- Created by: Warren Ellis

Publication information
- Publisher: Avatar Press
| Title(s) |
| Angel Stomp Future Frank Ironwine Quit City Simon Spector |
- Formats: Original material for the series has been published as a set of one-shot comics.
- Publication date: November – December 2004
- Number of issues: 4

Creative team
- Artist(s): Juan Jose Ryp (Angel Stomp Future) Carla Speed McNeil (Frank Ironwine) Laurenn McCubbin (Quit City) Jacen Burrows (Simon Spector)
- Colorist(s): Greg Waller (Frank Ironwine & Simon Spector)
- Editor(s): William A. Christensen

Reprints
- Collected editions
- Apparat: The Singles Collection: ISBN 1-59291-032-7

= Apparat Singles Group =

Fictional comic book line created by Warren Ellis

"Apparat Singles Group", a.k.a. "Apparat", is a fictional comic book line and a label used to publish four one-shot comic books created by Warren Ellis and published by Avatar Press.

==Publication history==
The premise behind the line was that each one-shot represented a first issue of a comic published in an alternate reality where pulp stories made a direct transition into comics without spawning superhero comics. Each one-shot came with an essay explaining the premise of the label and a detailed behind-the-scenes explanation for the ideas that led to the creation of each comic. To help maintain the premise, each one-shot had an Apparat label, with the Avatar Press label appearing only on back covers.

==Titles==
=== Angel Stomp Future ===
Genre: Science fiction

Doctor Angel Antimony takes the reader on a tour of her very weird future.
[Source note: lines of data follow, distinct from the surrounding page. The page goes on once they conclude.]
(** * nl2bash: the grammar-constrained command enumerator (pcfg/src/parser.py)

    A shallow embedding of [Cell], [Parser.make_phrase_table],
    [Parser.local_score], [Parser.final_score], [Parser.dfs] and
    [Parser.parse], and the properties of them that the specification
    states.

    Conventions of the embedding.
    - Python floats are an abstract carrier [float] with the operations the
      program uses ([FloatOps]); no algebraic law is assumed of them unless a
      theorem lists it as a hypothesis.
    - The grammar walker ([Enumerator], module [grammar], which [Parser]
      inherits from) is an interface: its state and its five operations are
      parameters, total functions of the state.
    - Python ints are [Z]; dicts are [gmap], sets are [gset]; the strings
      are Python 2 byte strings.
    - Mutable objects are passed explicitly: [make_phrase_table] returns the
      parser it leaves behind, [dfs] works on a [World] (the parser with its
      enumerator stack, the list [final_cells], and a history of the calls
      made, kept for the statements).
    - [dfs] recurses as long as the enumerator offers tokens and the maximum
      length is not met, so its model takes fuel; [dfs_enough_fuel] and
      [dfs_fuel_mono] show that the fuel only matters when it runs out and
      that it does not beyond the maximum length. *)

From Stdlib Require Import ZArith String Ascii List Bool Lia.
From Stdlib Require Import Sorting.Sorted.
From stdpp Require Import base option list gmap sets strings.

Local Open Scope Z_scope.
Local Open Scope string_scope.

(** ** Interfaces *)

(** The arithmetic of Python's [float] (and of the ints mixed with it in
    [parser.py]): [f_zero] is the literal [0], [f_of_int] the int-to-float
    coercion of [float * int], [f_lt] the comparison [<] that [sorted] uses,
    [float_of_string] the builtin [float(s)] ([None] when it raises
    ValueError) and [neg_1e_5] the literal [-1e-5]. *)
Class FloatOps := {
  float : Type;
  f_zero : float;
  f_add : float -> float -> float;
  f_mul : float -> float -> float;
  f_of_int : Z -> float;
  f_lt : float -> float -> bool;
  float_of_string : string -> option float;
  neg_1e_5 : float
}.

(** The capability [Parser] inherits from [grammar.Enumerator]: a mutable
    derivation stack ([estate]) with [push]/[pop], the queries [allows],
    [legal_tokens] and [allow_eof], and the class constants [HOLE] and
    [EOF].  [enum_init] is [Enumerator.__init__(self, grammar)]. *)
Class Enumerator := {
  grammar : Type;
  estate : Type;
  enum_init : grammar -> estate;
  allows : estate -> string -> bool;
  push : estate -> string -> estate;
  pop : estate -> estate;
  legal_tokens : estate -> list string;
  allow_eof : estate -> bool;
  HOLE : string;
  EOF : string
}.

Definition START_SYMBOL : string := "__START_SYMBOL__".
Definition PIPE : string := "|".

(** ** Cell *)

Section CellModel.
Context `{FO : FloatOps} `{EN : Enumerator}.

(** The fields [Cell.__init__] sets.  [cell_length] is the source's
    [length] (renamed: [length] is the list function here).  A backpointer
    is the value the preceding cell had when this one was built. *)
#[warnings="-register-all"]
Inductive Cell : Type := mkCell {
  term : string;
  parent : option Cell;
  backpointer : option Cell;
  cell_length : Z;
  score : float;
  covered_words : gset string;
  features : gmap string float
}.

(** [sum(ff.values())]: a left fold from [0] over the dict's values. *)
Definition sum_values (ff : gmap string float) : float :=
  foldl (fun acc kv => f_add acc (snd kv)) f_zero (map_to_list ff).

(** ["{}->{}".format(w, term)]. *)
Definition feature_name (w t : string) : string := w ++ "->" ++ t.

(** [Cell.__init__(self, t, p, bp, ff)]; [if bp] tests for [None]. *)
Definition Cell_init (t : string) (p bp : option Cell)
    (ff : gmap string float) : Cell :=
  {| term := t;
     parent := p;
     backpointer := bp;
     cell_length := match bp with Some b => cell_length b + 1 | None => 0 end;
     score := match bp with
              | Some b => f_add (score b) (sum_values ff)
              | None => f_zero
              end;
     covered_words := dom ff;
     features :=
       foldl (fun acc kv => <[feature_name (fst kv) t := snd kv]> acc)
             ∅ (map_to_list ff) |}.

(** The cells reached from [c] through [backpointer], [c] first. *)
Fixpoint chain (c : Cell) : list Cell :=
  c :: match backpointer c with
       | Some b => chain b
       | None => []
       end.

(** [Cell.cnl_words]: the loop [while bp: covered_words |= bp.covered_words]. *)
Fixpoint cnl_words_loop (b : Cell) (acc : gset string) : gset string :=
  let acc' := acc ∪ covered_words b in
  match backpointer b with
  | Some b' => cnl_words_loop b' acc'
  | None => acc'
  end.

Definition cnl_words (c : Cell) : gset string :=
  match backpointer c with
  | Some b => cnl_words_loop b (covered_words c)
  | None => covered_words c
  end.

(** [Cell.featureSet]: [dict.update] lets the later writer win. *)
Fixpoint featureSet_loop (b : Cell) (acc : gmap string float)
    : gmap string float :=
  let acc' := features b ∪ acc in
  match backpointer b with
  | Some b' => featureSet_loop b' acc'
  | None => acc'
  end.

Definition featureSet (c : Cell) : gmap string float :=
  match backpointer c with
  | Some b => featureSet_loop b (features c)
  | None => features c
  end.

(** [Cell.genCommand].  [render] is the test against [Enumerator.HOLE];
    the loop inserts at the front of [command]; [command[1:]] is [tail]. *)
Definition render (t : string) : string :=
  if String.eqb t HOLE then "*" else t.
Rampant body modification, black comedy and memetics fill out the pages.

=== Frank Ironwine ===
Genre: Detective

Frank Ironwine is a middle-aged homicide detective with a low-key investigative style, focusing on character and motivation instead of forensics.

=== Quit City ===
Genre: Aviator adventure

The story follows a woman pilot who dropped out of the Aeropiratika group of adventurers and returned home to San Francisco, where she deals with the unfinished business from her past.

=== Simon Spector ===
Genre: Pulp vigilantes

Modeled after Doc Savage and The Shadow, Simon Spector is a wealthy man who apparently lives in a skyscraper in Manhattan. He has been trained to kill barehanded and makes use of drugs which make him "super-sane" with advanced cognitive abilities, at the cost of cutting his life expectancy with each dose.

==Collected editions==
The four one-shots have been collected into a trade paperback:
- Apparat: The Singles Collection (112 pages, January 2006, ISBN 1-59291-032-7)

==Imprint==
Warren Ellis has recently announced plans to return to Apparat label to publish the original graphic novellas Crécy, Aetheric Mechanics, Frankenstein's Womb, and the ongoing monthly Doktor Sleepless.